(* ===== verification/Vring.v ===== *)
(** * Virtio rings

    [kernel-headers/linux/virtio_ring.h]: the layout of a ring in memory
    ([vring_init], [vring_size]) and the notification test
    ([vring_need_event]). Addresses and [unsigned long] values are 64-bit
    words, indices free-running 16-bit words. *)
From S2P Require Import Prelude.

(** Sizes of [struct vring_desc], [struct vring_used_elem] and [__virtio16]. *)
Definition sizeof_vring_desc : Z := 16.
Definition sizeof_vring_used_elem : Z := 8.
Definition sizeof_virtio16 : Z := 2.

(** [struct vring]: pointers are addresses. *)
Record vring : Type := mk_vring { num : Z; desc : Z; avail : Z; used : Z }.

(** Address of [vr->avail->ring[i]] and of [vr->used->ring[i]]. *)
Definition avail_ring (vr : vring) (i : Z) : Z := avail vr + 2 * sizeof_virtio16 + sizeof_virtio16 * i.
Definition used_ring (vr : vring) (i : Z) : Z :=
  used vr + 2 * sizeof_virtio16 + sizeof_vring_used_elem * i.

Definition vring_used_event (vr : vring) : Z := avail_ring vr (num vr).
Definition vring_avail_event (vr : vring) : Z := used_ring vr (num vr).

Definition vring_init (n p align : Z) : vring :=
  let avail := u64 (p + n * sizeof_vring_desc) in
  let used := u64 (u64 (avail + 2 * sizeof_virtio16 + sizeof_virtio16 * n) + sizeof_virtio16
                   + align - 1) &&& u64 (Z.lnot (u64 (align - 1))) in
  mk_vring n p avail used.

Definition vring_size (n align : Z) : Z :=
  u32 (u64 ((u64 (sizeof_vring_desc * n + sizeof_virtio16 * u32 (3 + n) + align - 1) &&&
             u64 (Z.lnot (u64 (align - 1))))
            + sizeof_virtio16 * 3 + sizeof_vring_used_elem * n)).

Definition vring_need_event (event_idx new_idx old : Z) : bool :=
  u16 (new_idx - event_idx - 1) <? u16 (new_idx - old).

(** ** Alignment of 64-bit words *)

Lemma clear_low64 x k :
  0 <= k < 64 -> is_u64 x -> x &&& u64 (Z.lnot (u64 (2 ^ k - 1))) = x / 2 ^ k * 2 ^ k.
Proof.
  intros Hk Hx. assert (2 ^ k < 2 ^ 64) by (apply Z.pow_lt_mono_r; lia).
  assert (0 < 2 ^ k) by (apply Z.pow_pos_nonneg; lia).
  rewrite (wrap_small 64 (2 ^ k - 1)) by (unfold in_word; lia).
  rewrite <- Z.shiftr_div_pow2, <- Z.shiftl_mul_pow2 by lia.
  apply Z.bits_inj'. intros n Hn. rewrite Z.land_spec.
  replace (2 ^ k - 1) with (Z.ones k) by (rewrite Z.ones_equiv; lia).
  rewrite Z.shiftl_spec by lia. destruct (decide (n < 64)).
  - unfold wrap. rewrite Z.mod_pow2_bits_low, Z.lnot_spec, Z.testbit_ones_nonneg by lia.
    destruct (Z.ltb_spec n k); cbn [negb].
    + rewrite andb_false_r, Z.testbit_neg_r by lia. done.
    + rewrite andb_true_r, Z.shiftr_spec by lia. f_equal. lia.
  - rewrite (testbit_high 64 x) by (done || lia). cbn [andb]. symmetry.
    rewrite Z.shiftr_spec by lia. apply (testbit_high 64); [done|lia].
Qed.

(** ** Properties *)

(** C29: [vring_size] is the exact extent of the layout [vring_init] makes at an
    aligned address: descriptors, available ring with its event index and used
    ring with its event index follow one another without overlap, the used ring
    is aligned, and the last field ends [vring_size] bytes behind the start. *)
Theorem vring_size_covers n p k :
  0 <= k <= 24 -> 0 < n <= 2 ^ 15 -> 0 <= p < 2 ^ 63 -> (2 ^ k | p) ->
  let vr := vring_init n p (2 ^ k) in
  desc vr = p /\ avail vr = p + sizeof_vring_desc * n /\
  vring_used_event vr + sizeof_virtio16 <= used vr /\
  used vr < vring_used_event vr + sizeof_virtio16 + 2 ^ k /\
  (2 ^ k | used vr) /\
  p + vring_size n (2 ^ k) = vring_avail_event vr + sizeof_virtio16.
Proof.
  intros Hk Hn Hp [j Hj]. set (a := 2 ^ k) in *.
  assert (0 < a) by (apply Z.pow_pos_nonneg; lia).
  assert (a <= 2 ^ 24) by (apply Z.pow_le_mono_r; lia).
  change (2 ^ 24) with 16777216 in *. change (2 ^ 15) with 32768 in *.
  change (2 ^ 63) with 9223372036854775808 in *.
  unfold vring_init, vring_used_event, vring_avail_event, avail_ring, used_ring, vring_size,
    sizeof_vring_desc, sizeof_virtio16, sizeof_vring_used_elem. cbn [desc avail used num].
  rewrite (wrap_small 64 (p + n * 16)) by word_lia.
  rewrite (wrap_small 64 (p + n * 16 + 2 * 2 + 2 * n)) by word_lia.
  rewrite (wrap_small 64 (p + n * 16 + 2 * 2 + 2 * n + 2 + a - 1)) by word_lia.
  rewrite (wrap_small 32 (3 + n)) by word_lia.
  rewrite (wrap_small 64 (16 * n + 2 * (3 + n) + a - 1)) by word_lia.
  assert (forall x, is_u64 x -> x &&& u64 (Z.lnot (u64 (a - 1))) = x / a * a) as Hc
    by (intros; apply clear_low64; [lia|done]).
  rewrite !Hc by word_lia.
  set (q := (16 * n + 2 * (3 + n) + a - 1) / a).
  replace (p + n * 16 + 2 * 2 + 2 * n + 2 + a - 1) with (16 * n + 2 * (3 + n) + a - 1 + j * a) by lia.
  rewrite Z.div_add by lia. fold q.
  pose proof (Z.div_mod (16 * n + 2 * (3 + n) + a - 1) a ltac:(lia)) as Hq. fold q in Hq.
  pose proof (Z.mod_pos_bound (16 * n + 2 * (3 + n) + a - 1) a ltac:(lia)).
  assert (0 <= q * a <= 16 * n + 2 * (3 + n) + a - 1) by nia.
  rewrite (wrap_small 64 (q * a + 2 * 3 + 8 * n)) by word_lia.
  rewrite (wrap_small 32 (q * a + 2 * 3 + 8 * n)) by word_lia.
  split_and!; try nia.
  by exists (q + j).
Qed.

Lemma vring_size_covers_witness :
  let vr := vring_init 256 0x10000 (2 ^ 12) in
  desc vr = 0x10000 /\ avail vr = 0x10000 + sizeof_vring_desc * 256 /\
  vring_used_event vr + sizeof_virtio16 <= used vr /\
  used vr < vring_used_event vr + sizeof_virtio16 + 2 ^ 12 /\
  (2 ^ 12 | used vr) /\
  0x10000 + vring_size 256 (2 ^ 12) = vring_avail_event vr + sizeof_virtio16.
Proof.
  apply vring_size_covers; [split; vm_compute; congruence|split; vm_compute; congruence|
    split; vm_compute; congruence|exists 16; vm_compute; reflexivity].
Defined.

(** C22. [vring_need_event] holds exactly when the index the other side waits for
    is one of those just passed: the free-running 16-bit indices from [old] up
    to, but not including, [new_idx], across the wrap-around. *)
Theorem need_event_iff event_idx new_idx old :
  is_u16 event_idx -> is_u16 new_idx -> is_u16 old ->
  vring_need_event event_idx new_idx old = true <->
  exists k, 0 <= k < (new_idx - old) mod 65536 /\ event_idx = (old + k) mod 65536.
Proof.
  intros He Hn Ho. unfold vring_need_event, wrap. rewrite Z.ltb_lt. unfold in_word in *.
  change (2 ^ 16) with 65536 in *. split.
  - intros H. exists ((event_idx - old) mod 65536).
    Z.to_euclidean_division_equations; lia.
  - intros (k & Hk & ->). Z.to_euclidean_division_equations; lia.
Qed.

Lemma need_event_iff_witness :
  vring_need_event 2 5 65534 = true <->
  exists k, 0 <= k < (5 - 65534) mod 65536 /\ 2 = (65534 + k) mod 65536.
Proof. apply need_event_iff; split; vm_compute; congruence. Defined.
------------
Exercise details — Using the data above, return each line that includes the word "destruct".

Exercise answer —
  rewrite Z.shiftl_spec by lia. destruct (decide (n < 64)).
    destruct (Z.ltb_spec n k); cbn [negb].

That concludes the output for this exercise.